***** GIVEN DATA *****

(** The code that [init] makes of k, m and l: a profile with [k = g * a],
    [m = g * b] and [l = a + b], for at least two groups, makes a code with
    [g * (a + b + 1)] chunks, [k] of them for data, whose layers are as the
    coder needs them; when one chunk is lost it is repaired with [l] chunks,
    all of its own group. The parameters that were generated are not in the
    profile that is returned. *)
Theorem lrc_kml profile r :
  2 ≤ g → n < 2 ^ 32 → kml_profile profile → Inv r →
  ∃ o profile' r' s, factory dir profile r = Ret (0, Some o, profile', r')
    ∧ Inv r' ∧ profile' !! "mapping" = None ∧ profile' !! "layers" = None
    ∧ coder o = Some s ∧ Lrc.chunk_count s = n ∧ Lrc.data_chunk_count s = k
    ∧ state_ok sizes (layer_cw CW) s
    ∧ ∀ c, 0 ≤ c < n →
        ∃ minimum, Lrc.minimum_to_decode s {[c]} (list_to_set (seqZ 0 n) ∖ {[c]}) ∅ = (0, minimum)
          ∧ Z.of_nat (size minimum) = l
          ∧ ∀ i, i ∈ minimum → i ≠ c ∧ 0 ≤ i < n ∧ i / (a + b + 1) = c / (a + b + 1).
Proof.
  intros Hg2 Hn Hp Hr.
  destruct (init_spec profile r Hp Hr) as (o & p' & r' & s & Lg & Ls & Hinit & Hr' & _ & Hm & Hl & _ & Hc & Hks).
  exists o, p', r', s. unfold factory. rewrite Hinit. cbn [mbind outcome_bind r_err r_object r_profile].
  rewrite (bool_decide_false (0 ≠ 0)) by tauto.
  split_and!; [done..|apply (ks_count _ _ _ _ _ _ _ _ _ Hks)|apply (ks_data _ _ _ _ _ _ _ _ _ Hks)| |].
  - apply (kml_state_ok g a b Hg Ha Hb max_len sizes CW s Lg Ls Hks Hn Hg2).
  - apply (kml_repair g a b Hg Ha Hb max_len sizes CW s Lg Ls Hks Hn Hg2).
Qed.

End init.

*****

• _WORK ITEM_
Filter the records above for lines containing the word "rewrite", and copy those lines.

• _SOLUTION FOR THIS TASK_
  exists o, p', r', s. unfold factory. rewrite Hinit. cbn [mbind outcome_bind r_err r_object r_profile].
  rewrite (bool_decide_false (0 ≠ 0)) by tauto.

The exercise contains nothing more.